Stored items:
━━━━━━━━━━
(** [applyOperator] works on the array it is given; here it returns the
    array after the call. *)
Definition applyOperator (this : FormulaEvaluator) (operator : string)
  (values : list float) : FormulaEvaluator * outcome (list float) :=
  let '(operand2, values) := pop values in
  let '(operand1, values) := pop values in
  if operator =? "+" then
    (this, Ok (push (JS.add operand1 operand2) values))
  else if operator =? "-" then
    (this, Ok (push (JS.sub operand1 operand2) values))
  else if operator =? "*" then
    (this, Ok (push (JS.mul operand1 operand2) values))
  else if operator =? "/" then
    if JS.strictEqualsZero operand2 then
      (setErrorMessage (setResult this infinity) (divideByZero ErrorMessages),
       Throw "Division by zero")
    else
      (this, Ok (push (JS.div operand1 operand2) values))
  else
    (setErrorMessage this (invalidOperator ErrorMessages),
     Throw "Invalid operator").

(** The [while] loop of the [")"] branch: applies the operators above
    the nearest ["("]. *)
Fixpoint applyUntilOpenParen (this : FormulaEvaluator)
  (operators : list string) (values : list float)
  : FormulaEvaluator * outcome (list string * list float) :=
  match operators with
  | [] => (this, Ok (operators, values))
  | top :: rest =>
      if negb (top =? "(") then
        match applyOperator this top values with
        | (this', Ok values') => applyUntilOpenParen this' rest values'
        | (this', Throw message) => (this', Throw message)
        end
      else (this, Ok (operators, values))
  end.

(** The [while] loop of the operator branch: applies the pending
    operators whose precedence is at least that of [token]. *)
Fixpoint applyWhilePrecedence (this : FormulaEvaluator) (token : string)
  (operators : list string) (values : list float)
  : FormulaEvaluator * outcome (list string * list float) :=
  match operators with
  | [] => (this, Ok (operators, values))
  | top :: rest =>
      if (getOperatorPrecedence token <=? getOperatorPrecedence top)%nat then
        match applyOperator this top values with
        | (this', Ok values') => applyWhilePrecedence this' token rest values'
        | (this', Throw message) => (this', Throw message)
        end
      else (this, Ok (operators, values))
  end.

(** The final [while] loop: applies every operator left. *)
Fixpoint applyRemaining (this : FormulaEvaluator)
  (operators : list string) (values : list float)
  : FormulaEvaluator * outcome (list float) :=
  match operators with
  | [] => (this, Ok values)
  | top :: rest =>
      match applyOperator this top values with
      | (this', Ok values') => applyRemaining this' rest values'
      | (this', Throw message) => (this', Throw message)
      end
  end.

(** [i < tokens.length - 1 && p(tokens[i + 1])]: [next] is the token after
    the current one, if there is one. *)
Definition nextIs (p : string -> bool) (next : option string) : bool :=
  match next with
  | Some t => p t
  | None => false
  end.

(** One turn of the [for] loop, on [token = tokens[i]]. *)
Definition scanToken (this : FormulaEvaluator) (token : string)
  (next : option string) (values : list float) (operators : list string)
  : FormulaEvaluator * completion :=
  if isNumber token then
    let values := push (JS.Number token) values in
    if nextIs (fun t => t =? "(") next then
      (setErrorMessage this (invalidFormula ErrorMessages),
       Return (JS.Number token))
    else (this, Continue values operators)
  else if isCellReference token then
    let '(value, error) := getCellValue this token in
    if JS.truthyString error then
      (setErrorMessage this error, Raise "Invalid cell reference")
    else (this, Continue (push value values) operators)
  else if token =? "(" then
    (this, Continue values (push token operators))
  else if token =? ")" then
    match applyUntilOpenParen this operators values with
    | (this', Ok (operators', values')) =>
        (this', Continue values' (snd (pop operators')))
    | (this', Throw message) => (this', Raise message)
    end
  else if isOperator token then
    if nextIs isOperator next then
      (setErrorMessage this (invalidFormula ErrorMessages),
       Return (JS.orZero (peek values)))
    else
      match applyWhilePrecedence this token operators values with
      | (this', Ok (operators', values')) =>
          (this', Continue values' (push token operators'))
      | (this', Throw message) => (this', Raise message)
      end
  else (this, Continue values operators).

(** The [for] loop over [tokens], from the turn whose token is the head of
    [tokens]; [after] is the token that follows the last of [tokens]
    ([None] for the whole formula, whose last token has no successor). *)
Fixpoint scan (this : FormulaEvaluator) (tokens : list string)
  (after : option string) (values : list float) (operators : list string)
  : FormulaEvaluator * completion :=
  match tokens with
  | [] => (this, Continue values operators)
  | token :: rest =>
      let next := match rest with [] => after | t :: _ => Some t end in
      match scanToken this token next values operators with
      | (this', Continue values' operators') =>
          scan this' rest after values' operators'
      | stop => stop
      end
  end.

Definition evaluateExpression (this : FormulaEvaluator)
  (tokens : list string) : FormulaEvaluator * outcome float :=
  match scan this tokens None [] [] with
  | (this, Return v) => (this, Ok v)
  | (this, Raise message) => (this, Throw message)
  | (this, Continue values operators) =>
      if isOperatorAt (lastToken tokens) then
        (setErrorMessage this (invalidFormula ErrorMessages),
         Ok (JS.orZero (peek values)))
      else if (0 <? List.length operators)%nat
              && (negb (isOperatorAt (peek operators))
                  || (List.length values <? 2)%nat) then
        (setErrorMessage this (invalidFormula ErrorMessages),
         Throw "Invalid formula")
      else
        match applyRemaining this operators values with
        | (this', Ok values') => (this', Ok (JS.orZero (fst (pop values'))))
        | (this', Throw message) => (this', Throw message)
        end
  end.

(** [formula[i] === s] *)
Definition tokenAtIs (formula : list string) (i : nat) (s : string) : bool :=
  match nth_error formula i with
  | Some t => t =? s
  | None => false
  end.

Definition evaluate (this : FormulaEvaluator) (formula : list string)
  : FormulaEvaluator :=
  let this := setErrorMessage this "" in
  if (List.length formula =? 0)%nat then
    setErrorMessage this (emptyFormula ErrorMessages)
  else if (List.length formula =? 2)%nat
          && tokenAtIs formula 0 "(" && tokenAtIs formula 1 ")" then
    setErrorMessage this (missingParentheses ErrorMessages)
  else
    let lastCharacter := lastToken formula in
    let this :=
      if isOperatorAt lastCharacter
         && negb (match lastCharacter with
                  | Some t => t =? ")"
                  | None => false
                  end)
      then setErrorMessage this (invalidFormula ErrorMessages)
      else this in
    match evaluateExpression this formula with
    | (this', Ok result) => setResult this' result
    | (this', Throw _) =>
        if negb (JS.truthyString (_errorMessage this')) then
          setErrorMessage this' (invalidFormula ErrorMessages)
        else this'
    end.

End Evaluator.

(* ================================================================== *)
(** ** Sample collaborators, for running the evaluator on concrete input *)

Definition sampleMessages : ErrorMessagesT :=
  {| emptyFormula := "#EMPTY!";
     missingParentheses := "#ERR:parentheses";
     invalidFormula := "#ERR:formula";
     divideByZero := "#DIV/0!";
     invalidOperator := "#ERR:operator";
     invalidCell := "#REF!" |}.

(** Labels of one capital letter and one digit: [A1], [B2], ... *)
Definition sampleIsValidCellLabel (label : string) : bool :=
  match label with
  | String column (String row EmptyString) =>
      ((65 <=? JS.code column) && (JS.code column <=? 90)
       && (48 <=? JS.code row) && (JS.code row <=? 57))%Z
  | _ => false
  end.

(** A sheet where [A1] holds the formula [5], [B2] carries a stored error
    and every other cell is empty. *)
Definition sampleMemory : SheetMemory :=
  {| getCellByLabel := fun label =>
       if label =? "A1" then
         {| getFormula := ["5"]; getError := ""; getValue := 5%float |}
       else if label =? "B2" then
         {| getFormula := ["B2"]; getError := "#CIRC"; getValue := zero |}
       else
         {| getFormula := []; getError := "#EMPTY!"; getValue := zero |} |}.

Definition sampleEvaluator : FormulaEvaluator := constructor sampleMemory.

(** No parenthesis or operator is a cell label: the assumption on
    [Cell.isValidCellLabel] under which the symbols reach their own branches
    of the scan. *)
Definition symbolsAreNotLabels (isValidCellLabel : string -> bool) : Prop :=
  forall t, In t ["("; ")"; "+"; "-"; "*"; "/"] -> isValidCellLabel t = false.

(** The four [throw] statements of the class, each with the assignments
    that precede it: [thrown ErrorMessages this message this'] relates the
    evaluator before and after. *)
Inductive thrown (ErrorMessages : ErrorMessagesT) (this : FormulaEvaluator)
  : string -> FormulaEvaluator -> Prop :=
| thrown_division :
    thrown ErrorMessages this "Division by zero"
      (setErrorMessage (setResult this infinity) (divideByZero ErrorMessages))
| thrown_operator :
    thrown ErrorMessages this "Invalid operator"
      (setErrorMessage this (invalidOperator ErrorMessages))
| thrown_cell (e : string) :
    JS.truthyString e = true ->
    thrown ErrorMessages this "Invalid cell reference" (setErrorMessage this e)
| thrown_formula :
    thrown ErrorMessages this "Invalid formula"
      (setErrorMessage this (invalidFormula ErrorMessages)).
━━━━━━━━━━
#### Required action:
From the entries, give the number of lines where the string "infinity" is found, and nothing else.

#### Your response:
2